Wildlife biologists working at the National Chambal Sanctuary, a 610km segment of the Chambal river and a key site for gharial conservation, have documented an increase in the mugger population that they say poses “a serious threat” to the gharials.

The Chambal Sanctuary is a tri-state area managed by Madhya Pradesh, Rajasthan and Uttar Pradesh.

The gharial was once distributed across the subcontinent, featuring in the Indus, Ganga, Brahmaputra and Mahanadi and their tributaries. But habitat destruction from irrigation canals, dams and riverside agriculture and livestock grazing, as well as prey loss from fishing, caused their populations to plummet.

From an inferred 5,000 to 10,000 individuals in the 1940s, their numbers had fallen to under 200 by the mid-1970s.

Conservation efforts — such as protecting habitats and collecting gharial eggs and rearing the young in captivity before releasing them into the river after they reach a size of 1.2m — have helped increase the gharial population. From an estimated 107 gharials in 1979, their population had risen to 2,176 in the Chambal Sanctuary by 2021.

Given that muggers and gharials share freshwater habitats and compete for resources, the gharial conservation programme discouraged any management or intentional release of muggers into sanctuary areas earmarked for gharials.

But a study by scientists at the Wildlife Institute of India (WII), Dehradun, has found that the mugger population in the Chambal Sanctuary has surged from 19 in 1984 to 674 by 2019. The scientists have attributed this increase to the sanctuary’s protected status — curbs on fishing and sand-mining — and
the muggers’ resilience.

“Muggers have become unintended beneficiaries of the gharial conservation programme and are now threatening the gharials themselves,” Surya Prasad Sharma, a WII researcher and lead author of the study, told The Telegraph.

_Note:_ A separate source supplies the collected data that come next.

(** X13. The middleware accepts a socket exactly when a token is present,
    the verifier accepts it, and the store returns for the user id it names
    a user whose [isActive] is set; the accepted socket then carries that
    stored user and that user id. A missing token, a token the verifier
    rejects, an unknown user, an inactive user and a store failure are all
    refused. *)
Theorem authenticate_accepts_active_users_only
    (verify : jsval → option string) (db : Store) (hs : Handshake) (sock : Socket) :
  (authenticate verify db hs = Accepted sock ↔
     truthy (handshake_token hs) = true
     ∧ ∃ uid, verify (handshake_token hs) = Some uid
              ∧ User_findById db uid = Resolved (Some (sock_user sock))
              ∧ isActive (sock_user sock) = true
              ∧ sock_id sock = hs_socket_id hs)
  ∧ (authenticate verify db hs = Accepted sock →
       sock_user sock ∈ users db
       ∧ isActive (sock_user sock) = true
       ∧ verify (handshake_token hs) = Some (userId sock)).
Proof.
  assert (authenticate verify db hs = Accepted sock ↔
          truthy (handshake_token hs) = true
          ∧ ∃ uid, verify (handshake_token hs) = Some uid
                   ∧ User_findById db uid = Resolved (Some (sock_user sock))
                   ∧ isActive (sock_user sock) = true
                   ∧ sock_id sock = hs_socket_id hs) as Hiff.
  { unfold authenticate. split.
    - destruct (truthy (handshake_token hs)); simpl; [|done].
      destruct (verify (handshake_token hs)) as [uid|]; [|done].
      destruct (User_findById db uid) as [[user|]|] eqn:Hfind; try done.
      destruct (isActive user) eqn:Hact; [|done].
      intros [= <-]. split; [done|]. exists uid. by repeat split.
    - intros (-> & uid & -> & -> & -> & Hid). simpl. destruct sock. simpl in *. by subst. }
  split; [exact Hiff|].
  intros (_ & uid & Hv & Hfind & Hact & _)%Hiff.
  unfold User_findById in Hfind. destruct (rejects db _); [done|].
  injection Hfind as Hfind. apply find_eqb_Some in Hfind as [Hin Hid].
  unfold userId. by rewrite Hid.
Qed.

Lemma authenticate_accepts_active_users_only_witness :
  let verify := λ t, match t with JStr "tok-u1" => Some "u1" | _ => None end in
  let hs := {| hs_socket_id := "s1"; auth_token := JStr "tok-u1"; authorization := None |} in
  authenticate verify Campus.db hs = Accepted Campus.phone
  ∧ isActive (sock_user Campus.phone) = true.
Proof.
  intros verify hs.
  assert (authenticate verify Campus.db hs = Accepted Campus.phone) as H
    by (vm_compute; reflexivity).
  split; [exact H|].
  by destruct (authenticate_accepts_active_users_only verify Campus.db hs Campus.phone)
    as (_ & Hfacts); destruct (Hfacts H) as (_ & ? & _).
Defined.

(** X14. Which token the middleware uses: a truthy [handshake.auth.token]
    wins and the [authorization] header is then ignored; with none, a
    header [Bearer t] stands for the token [t], so it is decided exactly as
    [auth.token = t] would be. *)
Theorem authenticate_token_sources
    (verify : jsval → option string) (db : Store) (sid : string) :
  (∀ tok header,
     truthy tok = true →
     authenticate verify db {| hs_socket_id := sid; auth_token := tok; authorization := header |}
     = authenticate verify db {| hs_socket_id := sid; auth_token := tok; authorization := None |})
  ∧ (∀ none t,
       truthy none = false →
       authenticate verify db
         {| hs_socket_id := sid; auth_token := none; authorization := Some ("Bearer " +:+ t) |}
       = authenticate verify db
           {| hs_socket_id := sid; auth_token := JStr t; authorization := None |})
  ∧ (∀ none,
       truthy none = false →
       authenticate verify db
         {| hs_socket_id := sid; auth_token := none; authorization := None |}
       = Refused "Authentication error: No token provided").
Proof.
  split; [|split].
  - intros tok header Htok. unfold authenticate, handshake_token. simpl. by rewrite Htok.
  - intros none t Hnone. unfold authenticate, handshake_token.
    cbn [auth_token authorization hs_socket_id]. rewrite Hnone, remove_first_app.
    destruct (truthy (JStr t)) eqn:Ht; cbn [negb]; by rewrite ?Ht.
  - intros none Hnone. unfold authenticate, handshake_token. simpl. by rewrite Hnone.
Qed.

Lemma authenticate_token_sources_witness :
  let verify := λ t, match t with JStr "tok-u1" => Some "u1" | _ => None end in
  authenticate verify Campus.db
    {| hs_socket_id := "s1"; auth_token := JUndefined;
       authorization := Some "Bearer tok-u1" |}
  = authenticate verify Campus.db
      {| hs_socket_id := "s1"; auth_token := JStr "tok-u1"; authorization := None |}.
Proof.
  intros verify.
  destruct (authenticate_token_sources verify Campus.db "s1") as (_ & Hbearer & _).
  exact (Hbearer JUndefined "tok-u1" eq_refl).
Defined.

(** ** The exported functions on reachable states *)

(** X15. In every state reached from the start, [emitToUser] answers
    [true] only for a principal [isUserOnline] reports, and then makes one
    emission that reaches exactly that principal's connected sockets; when
    it answers [false] nothing is emitted and nothing changes. Before
    [initializeSocket] it answers [false]. *)
Theorem emitToUser_reaches_its_principal
    (db : Store) (acts : list Action) (st : State) (uid event : string) (data : jsval) :
  run (initial db) acts = Ok st →
  emitToUser None uid event data = (false, None)
  ∧ match emitToUser (Some st) uid event data with
    | (true, io') =>
        isUserOnline st uid = true
        ∧ io' = Some (emit st (ToRoom (user_room uid) None) event data)
        ∧ emitted st (emit st (ToRoom (user_room uid) None) event data)
          = [{| em_scope := ToRoom (user_room uid) None; em_event := event;
                em_payload := data; em_to := liveConnections st uid |}]
    | (false, io') => io' = Some st
    end.
Proof.
  intros Hrun. split; [done|]. unfold emitToUser.
  destruct (connectedUsers st !! uid) as [socketId|] eqn:Hcu; [|done].
  destruct (String.eqb socketId ""); simpl; [done|].
  split; [|split; [done|]].
  - unfold isUserOnline. rewrite Hcu. by apply bool_decide_eq_true.
  - rewrite emitted_emit. do 2 f_equal.
    destruct (personal_room_members db acts st uid Hrun) as [Hm Hsub].
    simpl. rewrite Hm. set_solver.
Qed.

Lemma emitToUser_reaches_its_principal_witness :
  match emitToUser (Some Campus.lobby) "u2" "notice" JNull with
  | (true, io') => isUserOnline Campus.lobby "u2" = true
                   ∧ io' = Some (emit Campus.lobby (ToRoom (user_room "u2") None)
                                   "notice" JNull)
                   ∧ emitted Campus.lobby
                       (emit Campus.lobby (ToRoom (user_room "u2") None) "notice" JNull)
                     = [{| em_scope := ToRoom (user_room "u2") None; em_event := "notice";
                           em_payload := JNull;
                           em_to := liveConnections Campus.lobby "u2" |}]
  | (false, io') => io' = Some Campus.lobby
  end.
Proof.
  apply (emitToUser_reaches_its_principal Campus.db
           [Client Campus.phone 1 connection; Settle 0;
            Client Campus.bob_sock 2 connection; Settle 0] Campus.lobby "u2" "notice" JNull).
  vm_compute. reflexivity.
Defined.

The study, just published in the journal Scientific Reports, was supervised by WII scientists Syed Ainul Hussain and Ruchi Badola. The other co-authors are Mirza Ghazanfarullah Ghazi and Suyash Katdare.

Alongside the mugger population increase, Sharma and his colleagues have documented fights between gharials and muggers, and of muggers eating juvenile gharials. “In size, gharials are comparable or larger than muggers, but muggers are more agile and are likely to win bouts of aggression,” Sharma said.

The study has found higher genetic diversity among the mugger population in the Chambal compared with the gharials. The higher the genetic diversity, the more sustainable the population.

The findings point to a successful colonisation of the Chambal Sanctuary by muggers even though their conservation had not been taken up.